Aside from the almost complete absence of serious illness and disability (both are probably less common among military dependents than in the general population, I'd wager, because at least one parent has passed stringent physical and mental testing - and anyone who doesn't think that boot camp constitutes mental testing has never seen boot camp), the military world is a microcosm of society, with the tails of the curve cut off. There are good people and bad people, but not many saints or sociopaths. There are very smart people and not-so-smart people, but few supergeniuses (they're too nonconformist to cope with the conformity a military structure requires) and no clearly developmentally disabled people. Some are fundamentalist in their faiths; some are lukewarm; some are outright atheists. Crimes are committed, some types perhaps in greater proportion than in the civilian community; I'm preaching rather than reporting research here, but intuitively it seems obvious that that can happen when you select for wolves and reject dogs: the base level of aggression is higher in the military than in the civvie world as a whole, though not higher than in some civilian sectors (teamsters, police officers, any inner city). So there's domestic violence, assault, rape, murder - but these violent crimes are not as common as you might think, because of the self-discipline that is the underlayment of all military members' lives, not to mention the swift and sure judgment that's waiting for anyone who's caught. Neither is a guarantee of self-control, but both are strong deterrents.

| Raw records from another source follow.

(** * LSM6DSV16X sensor-fusion driver: a shallow embedding

    The development follows [adafruit_lsm6ds/lsm6dsv16x.py].  The driver
    talks to the sensor through register descriptors of the
    [adafruit_register] package ([RWBit], [RWBits], [ROBits], [Struct]);
    every descriptor access is one or two transactions on an I2C device.
    The device is an interface ([I2CDevice]); the driver is a program in a
    state-and-exception monad whose state holds the device, the list of
    the bus transactions attempted so far and the lines printed. *)

From Stdlib Require Import String.
From Stdlib Require Import ZArith List Lia Bool.
From Stdlib Require Import Init.Byte Strings.Byte.
Import ListNotations.
Local Open Scope Z_scope.

(** ** Bytes *)

(** A [bytearray] cell read as a Python int. *)
Definition byte_to_Z (b : byte) : Z := Z.of_N (Byte.to_N b).

(** A Python int in 0..255 stored into a [bytearray] cell. *)
Definition byte_of_Z (z : Z) : byte :=
match Byte.of_N (Z.to_N z) with
| Some b => b
| None => x00
end.

(** ** Exceptions and results *)

(** [OSError] is what the I2C layer raises when a transaction fails;
    [IndexError] is what indexing a [bytearray] out of range raises;
    [RuntimeError] stands for a fault signalled by the program itself.
    Every exception other than [OSError] is a programming-error fault. *)
Inductive exn : Type :=
| OSError
| IndexError
| RuntimeError.

Inductive result (A : Type) : Type :=
| Ok (a : A)
| Raise (e : exn).
Arguments Ok {A} a.
Arguments Raise {A} e.

(** ** The I2C device *)

(** [i2c.write_then_readinto(buffer, buffer, out_end=1, in_start=1)] sends
    the register address and reads as many bytes as the buffer has left:
    the master fixes the count, the device supplies byte [i] of the
    answer.  [i2c.write(buffer)] sends the address followed by the data
    bytes.  Either may fail ([None], [false]): the I2C layer then raises
    [OSError]. *)
Class I2CDevice (D : Type) : Type := {
  write_then_readinto : D -> Z -> nat -> D * option (nat -> byte);
  write : D -> Z -> list byte -> D * bool
}.
(** * Minesweeper knowledge-based agent: shallow embedding and verification

    The development embeds [src/minesweeper.py] (classes [Sentence] and
    [MinesweeperAI], and [Minesweeper.nearby_mines]) and proves the
    properties of the inference engine.

    Modelling conventions.
    - A board cell is a pair of Python integers, here [Z * Z].
    - A Python [set] of cells is a [gset Cell]; structural equality of sets
      is Leibniz equality on [gset].
    - A method is a computation in a state-and-exception monad over the
      object it is called on: it returns normally with a value and the new
      object, raises a Python exception, or runs out of fuel (the loops that
      iterate over a list that may grow are given fuel).
    - The list [knowledge] holds mutable sentences; a sentence is addressed
      by its index, so that the alias [new_sentence] of [add_knowledge]
      sees the mutations made through [self.knowledge]. *)

From Stdlib Require Import ZArith Lia.
From stdpp Require Import base option list gmap fin_sets.

Open Scope Z_scope.

(** ** Outcomes and the method monad *)

Inductive exn : Type := KeyError | IndexError.

Inductive result (A : Type) : Type :=
| Ok (a : A)
| Raise (e : exn)
| OutOfFuel.
Arguments Ok {A} a.
Arguments Raise {A} e.
Arguments OutOfFuel {A}.

Definition M (S A : Type) : Type := S → result (A * S).

Definition ret {S A : Type} (a : A) : M S A := λ s, Ok (a, s).

Definition bind {S A B : Type} (m : M S A) (k : A → M S B) : M S B :=
  λ s, match m s with
       | Ok (a, s') => k a s'
       | Raise e => Raise e
       | OutOfFuel => OutOfFuel
       end.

Military service tends to run in families. I myself am a barren twig in this regard: my father was career military, but I decided not to join up because I was uncertain about whether I too would be willing to go career. In my seventeen-year-old mind, I was half afraid of how different military life might be from military dependence, and half mindful of the un-recouped cost of my training if I decided not to reup after my six post-training years. All right, maybe I was more than half afraid... Regardless, I turned down my best chance to follow in my dad's footsteps, and it's about the closest thing I have to a regret now. I can't truly regret it, because a different life after high school would have meant, well, a different life after high school, basically - and I love my husband and my kids and wouldn't trade them for anything. But I have a wide patriotic streak that I've never put sufficiently on display because of that decision half my life ago. And I hate being labelled a chickenhawk, because the stinging truth of it is that the chance to serve my country was in a letter in my hand and I passed it by. If I had had a crystal ball -

Futile speculation. I can't imagine not having my kids, not being married to the non-military guy I chose.

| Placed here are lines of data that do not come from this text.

(** [run] once a registered tool is resolved: the two dictionaries it
    allocates, and then the call. *)
Lemma run_executes (self : GraphAnalyticsAgent) (w : World) (question : string)
    (tool_name : option string) (inputs : option loc) (s : state)
    (t : string) (config : ToolConfig) :
  well_formed self w question inputs s ->
  resolved_tool self w question tool_name = Ok t ->
  od_get t (_tool_configs self) = Some config ->
  let args := final_arguments self question (deref s (defaults config))
                (selector_inputs self w question tool_name s)
                (deref_opt s inputs) in
  let pre := select_events self question tool_name
             ++ resolve_events self w question tool_name in
  exists l2 s2,
    extends s s2 /\ (l2 ∉ dom (heap s)) /\ heap s2 !! l2 = Some args
    /\ run self w question tool_name inputs s
       = match (if client s then None else create_client w) with
         | Some e => mkOutcome (Raise e) (mkState (heap s2) (client s))
                       (pre ++ [EvCreateClient])
         | None => call_outcome w question t config l2 (mkState (heap s2) true)
                     (pre ++ client_events s)
         end.
Proof.
  intros Hwf Hres Hget args pre.
  destruct (run_eq self w question tool_name inputs s Hwf)
    as (li & s1 & He1 & Hc1 & Hli & Hd & Hrun).
  destruct Hwf as (Hcfg & Hin & Hsel).
  rewrite Hres, Hget in Hrun. cbv zeta in Hrun. fold pre in Hrun.
  assert (forall i, inputs = Some i -> i ∈ dom (heap s1)) as Hin1.
  { intros i Hi. eapply extends_dom; eauto. }
  assert (defaults config ∈ dom (heap s1)) as Hd1.
  { eapply extends_dom; eauto. }
  rewrite (run_execute_eq self w question t config li inputs s1 Hin1 Hd1),
    run_call_eq in Hrun.
  cbn [client heap] in Hrun. rewrite Hc1 in Hrun.
  assert (deref_opt s1 inputs = deref_opt s inputs) as Hdi.
  { destruct inputs as [i|]; [|done]. cbn [deref_opt]. apply extends_deref; eauto. }
  rewrite Hd, Hdi, (extends_deref s s1 (defaults config) He1) in Hrun by eauto.
  fold args in Hrun.
  set (l1 := fresh (dom (heap s1))) in *.
  set (h1 := <[l1 := deref_opt s inputs ∪ selector_inputs self w question tool_name s]>
               (heap s1)) in *.
  set (l2 := fresh (dom h1)) in *.
  assert (extends s (mkState h1 (client s1))) as Heh1.
  { eapply extends_trans; [exact He1|]. apply extends_alloc. }
  exists l2, (mkState (<[l2 := args]> h1) (client s)).
  split; [|split; [|split]].
  - eapply extends_trans; [exact Heh1|]. apply (extends_alloc (mkState h1 (client s1))).
  - intros Hl2. apply (extends_dom _ _ _ Heh1) in Hl2.
    by apply (is_fresh (dom h1)).
  - apply lookup_insert_eq.
  - rewrite Hrun. unfold client_events. cbn [heap].
    destruct (client s).
    + unfold call_outcome. cbn [res st evs heap client app].
      rewrite !List.app_nil_r.
      destruct (call_tool w t _); [|reflexivity].
      by destruct (_build_summary config a question).
    + destruct (create_client w); [reflexivity|].
      unfold call_outcome. cbn [res st evs heap client app].
      destruct (call_tool w t _);
        [destruct (_build_summary config a question)|];
        by rewrite <- List.app_assoc.
Qed.

Lemma pre_events_no_call (self : GraphAnalyticsAgent) (w : World)
    (question : string) (tool_name : option string) (e : event) :
  In e (select_events self question tool_name
        ++ resolve_events self w question tool_name) ->
  is_call_event e = false.
Proof.
  unfold select_events, resolve_events. intros H. apply in_app_or in H.
  destruct tool_name, (_use_llm_selector self),
    (selected_tool self w question _);
    cbn in H; destruct H as [H | H]; try destruct H as [<- | []];
    try destruct H; reflexivity.
Qed.

(** The two ways [run] ends: before the tool is called, with an error;
    or with one call of a registered tool. *)
Lemma run_cases (self : GraphAnalyticsAgent) (w : World) (question : string)
    (tool_name : option string) (inputs : option loc) (s : state) :
  well_formed self w question inputs s ->
  let o := run self w question tool_name inputs s in
  let pre := select_events self question tool_name
             ++ resolve_events self w question tool_name in
  extends s (st o)
  /\ ((exists e, res o = Raise e
                 /\ (evs o = pre \/ evs o = pre ++ [EvCreateClient]))
      \/ (exists t config l2,
            resolved_tool self w question tool_name = Ok t
            /\ od_get t (_tool_configs self) = Some config
            /\ (l2 ∉ dom (heap s))
            /\ heap (st o) !! l2
               = Some (sent_arguments self w question tool_name inputs s config)
            /\ evs o = pre ++ client_events s
                       ++ [EvCallTool t
                             (sent_arguments self w question tool_name inputs s config)]
            /\ res o = call_result w question t config l2
                         (sent_arguments self w question tool_name inputs s config))).
Proof.
  intros Hwf o pre. subst o.
  destruct (resolved_tool self w question tool_name) as [t|e] eqn:Hres.
  2:{ destruct (run_eq self w question tool_name inputs s Hwf)
        as (li & s1 & He1 & _ & _ & _ & ->).
      rewrite Hres. cbn [res st evs]. split; [done|]. left. eauto. }
  destruct (od_get t (_tool_configs self)) as [config|] eqn:Hget.
  2:{ destruct (run_eq self w question tool_name inputs s Hwf)
        as (li & s1 & He1 & _ & _ & _ & ->).
      rewrite Hres, Hget. cbn [res st evs]. split; [done|]. left. eauto. }
  destruct (run_executes self w question tool_name inputs s t config Hwf Hres Hget)
    as (l2 & s2 & He2 & Hl2 & Hargs & ->).
  fold (sent_arguments self w question tool_name inputs s config) in *.
  fold pre.
  set (args := sent_arguments self w question tool_name inputs s config) in *.
  assert (deref (mkState (heap s2) true) l2 = args) as Hderef.
  { by apply deref_lookup. }
  destruct (if client s then None else create_client w) as [e|] eqn:Hc.
  { cbn [res st evs heap]. split; [exact He2|]. left. eauto. }
  unfold call_outcome, call_result, tool_call_failed. rewrite Hderef.
  clear Hderef. subst args.
  destruct (call_tool w t _) as [content|exc] eqn:Hcall;
    [destruct (_build_summary config content question) eqn:Hsum|];
    cbn [res st evs heap];
    (split; [exact He2|]); right; exists t, config, l2;
    rewrite Hcall, ?Hsum, <- List.app_assoc;
    repeat split; assumption || reflexivity.
Qed.

Lemma filter_nothing {A : Type} (f : A -> bool) (l : list A) :
  (forall x, In x l -> f x = false) -> List.filter f l = [].
Proof.
  induction l as [|x l IH]; [done|]. intros H. cbn [List.filter].
  rewrite (H x (or_introl eq_refl)). apply IH. intros y Hy. apply H. by right.
Qed.

Lemma client_events_no_call (s : state) (e : event) :
  In e (client_events s) -> is_call_event e = false.
Proof. unfold client_events. destruct (client s); [done|]. by intros [<- | []]. Qed.

(** In the events of an execution the call of the tool is the last one,
    and the only one. *)
Lemma call_event_unique (pre cl : list event) (t t' : string)
    (args args' : gmap string pyval) :
  (forall e, In e pre -> is_call_event e = false) ->
  (forall e, In e cl -> is_call_event e = false) ->
  In (EvCallTool t args) (pre ++ cl ++ [EvCallTool t' args']) ->
  t = t' /\ args = args'.
Proof.
  intros Hpre Hcl H. apply in_app_or in H as [H | H].
  { by apply Hpre in H. }
  apply in_app_or in H as [H | H]; [by apply Hcl in H|].
  destruct H as [[= <- <-] | []]. done.
Qed.

Lemma call_event_count (pre cl : list event) (t : string)
    (args : gmap string pyval) :
  (forall e, In e pre -> is_call_event e = false) ->
  (forall e, In e cl -> is_call_event e = false) ->
  List.filter is_call_event (pre ++ cl ++ [EvCallTool t args]) = [EvCallTool t args].
Proof.
  intros Hpre Hcl.
  by rewrite !List.filter_app, (filter_nothing _ pre Hpre), (filter_nothing _ cl Hcl).
Qed.

(** C3. When the execution backend raises on the call that [run] makes,
    [run] raises a [GraphAnalyticsAgentError] whose message holds the name
    of the tool and the message of the original exception, whose cause is
    that exception; the tool was called exactly once, and no result is
    returned. *)
Theorem run_tool_failure (self : GraphAnalyticsAgent) (w : World)
    (question : string) (tool_name : option string) (inputs : option loc)
    (s : state) (t : string) (args : gmap string pyval) (exc : exn) :
  well_formed self w question inputs s ->
  In (EvCallTool t args) (evs (run self w question tool_name inputs s)) ->
  call_tool w t args = Raise exc ->
  res (run self w question tool_name inputs s)
  = Raise (GraphAnalyticsAgentError
             ("Tool call failed for '" +:+ t +:+ "': " +:+ exn_str exc) (Some exc))
  /\ List.filter is_call_event (evs (run self w question tool_name inputs s))
     = [EvCallTool t args]
  /\ substr t ("Tool call failed for '" +:+ t +:+ "': " +:+ exn_str exc)
  /\ substr (exn_str exc) ("Tool call failed for '" +:+ t +:+ "': " +:+ exn_str exc).
Proof.
  intros Hwf Hin Hexc.
  pose proof (pre_events_no_call self w question tool_name) as Hpre.
  destruct (run_cases self w question tool_name inputs s Hwf)
    as (_ & [(e & _ & [Hev | Hev]) | (t' & cfg & l2 & _ & _ & _ & _ & Hev & Hres)]).
  - rewrite Hev in Hin. by apply Hpre in Hin.
  - rewrite Hev in Hin. apply in_app_or in Hin as [Hin | [Hin | []]];
      [by apply Hpre in Hin | discriminate Hin].
  - rewrite Hev in Hin.
    destruct (call_event_unique _ _ _ _ _ _ Hpre (client_events_no_call s) Hin)
      as (-> & ->).
    split; [|split; [|split]].
    + rewrite Hres. unfold call_result. by rewrite Hexc.
    + rewrite Hev. apply call_event_count; [done | apply client_events_no_call].
    + exists "Tool call failed for '", ("': " +:+ exn_str exc). reflexivity.
    + exists ("Tool call failed for '" +:+ t' +:+ "': "), "".
      by rewrite str_app_nil_r, !str_app_assoc.
Qed.

Lemma demo_allocated (l : loc) :
  l = 1%positive \/ l = 2%positive \/ l = 3%positive \/ l = 4%positive ->
  l ∈ dom (heap demo_state).
Proof.
  intros H. apply elem_of_dom.
  destruct H as [-> | [-> | [-> | ->]]]; vm_compute; eauto.
Qed.

Lemma demo_well_formed (w : World) (question : string) (inputs : option loc) :
  (forall i, inputs = Some i -> i = 3%positive) ->
  (forall sel l, select_tool_with_llm w question = Some sel ->
                 sel_inputs sel = Some l -> l = 2%positive) ->
  well_formed demo_agent w question inputs demo_state.
Proof.
  intros Hin Hsel. split; [|split].
  - intros n cfg. cbn [od_get demo_agent _tool_configs].
    destruct (String.eqb n "demo"); [intros [= <-]; apply demo_allocated; auto|].
    destruct (String.eqb n "by_uuid"); [intros [= <-]|discriminate].
    apply demo_allocated. auto.
  - intros i Hi. apply demo_allocated. rewrite (Hin i Hi). auto.
  - intros sel l Hs Hl. apply demo_allocated. rewrite (Hsel sel l Hs Hl). auto.
Qed.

Moving on. American journalism seems to run, if not in families, then in classes - or at least the process of becoming a journalist seems to have predictable and homogeneous results, one of which seems to me to be passive voice-abuse. But more to the point, journalists who succeed in garnering a place in a major media organization seem to start from the premise that the American military is tantamount to the Roman military: killing for salt, looting for profit, raping for fun, torturing out of ignorant spite. It's frankly weird. It's like comparing a brand-new laptop to an abacus: they share one function - arithmetic, or war; and one physical characteristic - being rectangular, or being human. Yet the journalistic trade seems not to understand the distinction.

THe Hugh Hewitt interview with Terry Moran of ABC speaks to this strangeness. As Moran himself says, "There is, Hugh, I agree with you, a deep anti-military bias in the media. One that begins from the premise that the military must be lying, and that American projection of power around the world must be wrong. I think that that is a hangover from Vietnam, and I think it's very dangerous." That's a telling admission, I think.